The 25 kV AC Class 7E electric locomotive was designed for the South African Railways (SAR) by the 50 ^{c}/s Group, consisting of ACEC of Belgium, AEG-Telefunken and Siemens of Germany, Alsthom-Atlantique and Société MTE of France, and Brown, Boveri & Cie of Switzerland. The locomotives were built by Union Carriage & Wagon (UCW) in Nigel, Transvaal, which was the sub-contractor for mechanical components and assembly and delivered in 1983, numbered E7176 to E7215. UCW did not allocate builder's numbers to the locomotives it built for the SAR, but used the SAR unit numbers for their record keeping.

==Orientation==
These dual cab locomotives have a roof access ladder on one side only, just to the right of the cab access door. The roof access ladder end is marked as the no. 2 end.

In visual appearance, the Series 2 locomotives can be distinguished from the Series 1 by the vertical grilles just to the rear of the driver's window on both sides on the Series 2 locomotives, but absent on Series 1. Both series have a large grille to the right of centre on the side opposite the roof access ladder side, near roof level on Series 1 locomotives and low down near sill level on Series 2. The three grilles in line just to the rear of the side doors on Series 1 units were replaced with a single long grille on Series 2 units. Like the Class 7E, some of the Class 7E2, Series 2 locomotives have distinctive "eyebrow" rainwater beadings above their cab windscreens, but these were added post-delivery and were not installed on all the units.

==Characteristics==
To reduce flange and rail wear, the bogies of both series of the Class 7E2 have a shorter wheelbase than the Class 7E, 4.06 m instead of 4.40 m.

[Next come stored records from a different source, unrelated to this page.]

(* ===== verification/Config.v ===== *)
(** * config/config.go: loading and reloading of the configuration

    The configuration, its defaults, and the goroutine that reloads the file
    when its modification time grows.  The TOML decoder is an argument; the file
    system is a function from paths to contents with their modification times,
    read at the instants the code opens and stats the file. *)

From Stdlib Require Import ZArith Lia.
From stdpp Require Import gmap strings list.
From S2P Require Import Prelude GoStrings Models.
Local Open Scope Z_scope.

Record HLMonitor := mkHLMonitor {
  hm_HyperliquidWSURL : string;
  hm_HealthServerAddr : string;
  hm_AddressReloadInterval : Z;
  hm_AddressRemoveGrace : Z;
  hm_MaxConnections : Z;
  hm_MaxSubscriptionsPerConnection : Z;
}.

Record MySQL := mkMySQL {
  my_DSN : string;
  my_SlaveAddr : list string;
  my_MaxIdleConnections : Z;
  my_MaxOpenConnections : Z;
  my_SetConnMaxLifetime : Z;
  my_SetConnMaxIdleTime : Z;
  my_ProxyEnabled : bool;
  my_ProxyAddr : string;
}.

Record NATS := mkNATS {
  nats_Endpoint : string;
  nats_ReconnectWait : Z;
  nats_MaxReconnects : Z;
  nats_PingInterval : Z;
  nats_ConnectTimeout : Z;
}.

Record LoggerConfig := mkLoggerConfig {
  lo_Level : string;
  lo_MaxSize : Z;
  lo_MaxBackups : Z;
  lo_MaxAge : Z;
  lo_Compress : bool;
  lo_Console : bool;
}.

Record AggregationConfig := mkAggregationConfig {
  ag_Timeout : Z;
  ag_ScanInterval : Z;
  ag_MaxRetry : Z;
  ag_RetryDelay : Z;
}.

Record Config := mkConfig {
  cfg_HLMonitor : HLMonitor;
  cfg_MySQL : MySQL;
  cfg_NATS : NATS;
  cfg_Logger : LoggerConfig;
  cfg_OrderAggregation : AggregationConfig;
}.

Definition Config_Default : Config :=
  mkConfig
    (mkHLMonitor "wss://api.hyperliquid.xyz/ws" "0.0.0.0:16800" Minute (5 * Minute) 20 150)
    (mkMySQL "root:password@tcp(localhost:3306)/utrading?charset=utf8mb4&parseTime=True&loc=Local"
       [] 16 64 7200 3600 false "127.0.0.1:7890")
    (mkNATS "nats://localhost:4222" 0 0 0 0)
    (mkLoggerConfig "info" 10 60 7 false false)
    (mkAggregationConfig (5 * Minute) (30 * Second) 3 (1 * Second)).

(** ** The package's variables *)

Inductive stop_chan : Type := NilChan | OpenChan | ClosedChan.

Record config_state := mkConfigState {
  cs_cfg : option Config;
  cs_cfgPath : string;
  cs_lastModTime : Z;
  cs_stopChan : stop_chan;
}.

(** Before any [Load]; the zero time lies before every file's. *)
Definition config_start (zeroTime : Z) : config_state :=
  mkConfigState None EmptyString zeroTime NilChan.

Section config.
(** The contents of files, and [toml.Decode] of one onto a configuration. *)
Context {file : Type} (Decode : file -> Config -> Config + string).

Definition file_system : Type := string -> option (file * Z).
Implicit Types (s : config_state) (fs : file_system).

(** [toml.DecodeFile] opens the file at [fs1], [os.Stat] looks at [fs2]. *)
Definition Load fs1 fs2 s (path : string) : config_state * error :=
  match fs1 path with
  | None => (s, Some "no such file or directory")
  | Some (content, _) =>
      match Decode content Config_Default with
      | inr err => (s, Some err)
      | inl c =>
          match fs2 path with
          | None => (s, Some "no such file or directory")
          | Some (_, modTime) => (mkConfigState (Some c) path modTime (cs_stopChan s), nil_error)
          end
      end
  end.

Definition Config_Get s : option Config := cs_cfg s.

Definition InitWithInterval fs1 fs2 s (path : string) : config_state * error :=
  match Load fs1 fs2 s path with
  | (s, Some err) => (s, Some err)
  | (s, None) => (mkConfigState (cs_cfg s) (cs_cfgPath s) (cs_lastModTime s) OpenChan, nil_error)
  end.

Definition Config_Init := InitWithInterval.

(** Closing a closed channel panics. *)
Definition Config_Stop s : outcome config_state :=
  match cs_stopChan s with
  | NilChan => Ret s
  | OpenChan => Ret (mkConfigState (cs_cfg s) (cs_cfgPath s) (cs_lastModTime s) ClosedChan)
  | ClosedChan => Panic
  end.

Definition reloadIfNeeded fs0 fs1 fs2 s : config_state :=
  let path := cs_cfgPath s in
  if decide (path = EmptyString) then s
  else match fs0 path with
       | None => s
       | Some (_, modTime) =>
           if modTime >? cs_lastModTime s then (Load fs1 fs2 s path).1 else s
       end.

(** One turn of the reload goroutine. *)
Definition reload_tick s (fss : file_system * file_system * file_system) : config_state :=
  match cs_stopChan s with
  | OpenChan => let '(fs0, fs1, fs2) := fss in reloadIfNeeded fs0 fs1 fs2 s
  | _ => s
  end.

(** ** What a reload keeps and brings *)

(** The configuration is always a whole decoded file: a reload that fails at
    any point changes nothing. *)
Lemma Load_spec fs1 fs2 s path :
  (exists content t1 content2 t2 c, fs1 path = Some (content, t1) /\ fs2 path = Some (content2, t2) /\
     Decode content Config_Default = inl c /\
     Load fs1 fs2 s path = (mkConfigState (Some c) path t2 (cs_stopChan s), nil_error)) \/
  exists err, Load fs1 fs2 s path = (s, Some err).
Proof.
  unfold Load. destruct (fs1 path) as [[content t1]|]; [|by right; eexists].
  destruct (Decode content Config_Default) as [c|err] eqn:Ed; [|by right; eexists].
  destruct (fs2 path) as [[content2 t2]|]; [|by right; eexists]. left. eauto 12.
Qed.

(** A configuration that some file decoded to. *)
Definition decoded (s : config_state) : Prop :=
  exists content c, cs_cfg s = Some c /\ Decode content Config_Default = inl c.

Lemma reload_tick_decoded s fss : decoded s -> decoded (reload_tick s fss).
Proof.
  intros Hs. unfold reload_tick. destruct (cs_stopChan s); try done.
  destruct fss as [[fs0 fs1] fs2]. unfold reloadIfNeeded. case_decide; [done|].
  destruct (fs0 _) as [[content t]|]; [|done]. destruct (_ >? _); [|done].
  destruct (Load_spec fs1 fs2 s (cs_cfgPath s)) as
    [(c1 & t1 & c2 & t2 & c & _ & _ & Hd & ->)|[err ->]]; [|done]. by exists c1, c.
Qed.

(** The file as a reload found it: its content is the configuration and its
    modification time the one remembered. *)
Definition synced (s : config_state) fs : Prop :=
  exists content c, fs (cs_cfgPath s) = Some (content, cs_lastModTime s) /\
    cs_cfg s = Some c /\ Decode content Config_Default = inl c.

(** A tick that meets no writer brings the configuration to the file: when the
    file decodes, and a write moves its time forward, the state is in step with
    the file after the tick; when it does not decode, nothing changes. *)
Lemma reload_follows s fs fs' :
  cs_stopChan s = OpenChan -> cs_cfgPath s <> EmptyString -> synced s fs ->
  (forall content t, fs' (cs_cfgPath s) = Some (content, t) ->
     cs_lastModTime s < t \/ fs' (cs_cfgPath s) = fs (cs_cfgPath s)) ->
  let s' := reload_tick s (fs', fs', fs') in
  (forall content t c, fs' (cs_cfgPath s) = Some (content, t) ->
     Decode content Config_Default = inl c -> synced s' fs') /\
  (forall content t err, fs' (cs_cfgPath s) = Some (content, t) ->
     Decode content Config_Default = inr err -> s' = s).
Proof.
  intros Ho Hp Hs Hfs s'. subst s'. unfold reload_tick, reloadIfNeeded. rewrite Ho.
  rewrite decide_False by done. split.
  - intros content t c Hf Hd. rewrite Hf. destruct (Z.gtb_spec t (cs_lastModTime s)) as [Hgt|Hle].
    + unfold Load. rewrite Hf, Hd. simpl. by exists content, c.
    + destruct (Hfs content t Hf) as [?|E]; [lia|].
      destruct Hs as (content0 & c0 & Hc & Hrest). exists content0, c0. by rewrite E.
  - intros content t err Hf Hd. rewrite Hf. destruct (_ >? _); [|done].
    unfold Load. by rewrite Hf, Hd.
Qed.

(** A write between the opening of the file and its [Stat] is never loaded:
    the time remembered is that of the new content. *)
Lemma Load_misses_write s path content1 content2 t1 t2 c fs1 fs2 :
  path <> EmptyString -> fs1 path = Some (content1, t1) -> fs2 path = Some (content2, t2) ->
  Decode content1 Config_Default = inl c ->
  let s' := (Load fs1 fs2 s path).1 in
  forall n, cs_cfg (Nat.iter n (fun s => reload_tick s (fs2, fs2, fs2)) s') = Some c.
Proof.
  intros Hp H1 H2 Hd s' n. assert (s' = mkConfigState (Some c) path t2 (cs_stopChan s)) as ->.
  { subst s'. unfold Load. by rewrite H1, Hd, H2. }
  assert (forall m, Nat.iter m (fun s => reload_tick s (fs2, fs2, fs2))
    (mkConfigState (Some c) path t2 (cs_stopChan s)) =
    mkConfigState (Some c) path t2 (cs_stopChan s)) as Hfix; [|by rewrite Hfix].
  induction m as [|m IH]; [done|]. rewrite Nat.iter_succ, IH. unfold reload_tick, reloadIfNeeded.
  simpl. rewrite decide_False, H2 by done.
  assert (t2 >? t2 = false) as -> by (destruct (Z.gtb_spec t2 t2); [lia|done]).
  by destruct (cs_stopChan s).
Qed.
End config.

As on the Class 7E, the locomotive's pantograph contact shoe centres are directly above the bogie pivot centres. The reason is to reduce the possibility of pantograph hookups on catenary in sharp curves, such as in turnouts, as a result of sideways movement of the pantograph in relation to the overhead wire.

==Service==
The Class 7E2, Series 2 was placed in service on the northern 25 kV AC routes which stretch from Pyramid South north of Pretoria via Warmbad to Pietersburg and via Brits and Rustenburg to Thabazimbi. Most of them still serve here.

==Liveries==
All the Class 7E2, Series 2 locomotives were delivered in the SAR red oxide livery with signal red buffer beams and cowcatchers, yellow whiskers and with the number plates on the sides mounted on three-stripe yellow wings. In the 1990s, some of them were repainted in the Spoornet orange livery with a yellow and blue chevron pattern on the buffer beams and cowcatchers. Some later received the Spoornet maroon livery. In the late 1990s most were repainted in the Spoornet blue livery with outline numbers on the long hood sides. After 2008 in the Transnet Freight Rail (TFR) and Passenger Rail Agency of South Africa (PRASA) era, some were repainted in the TFR red, green and yellow livery and at least one was repainted in the Shosholoza Meyl purple livery.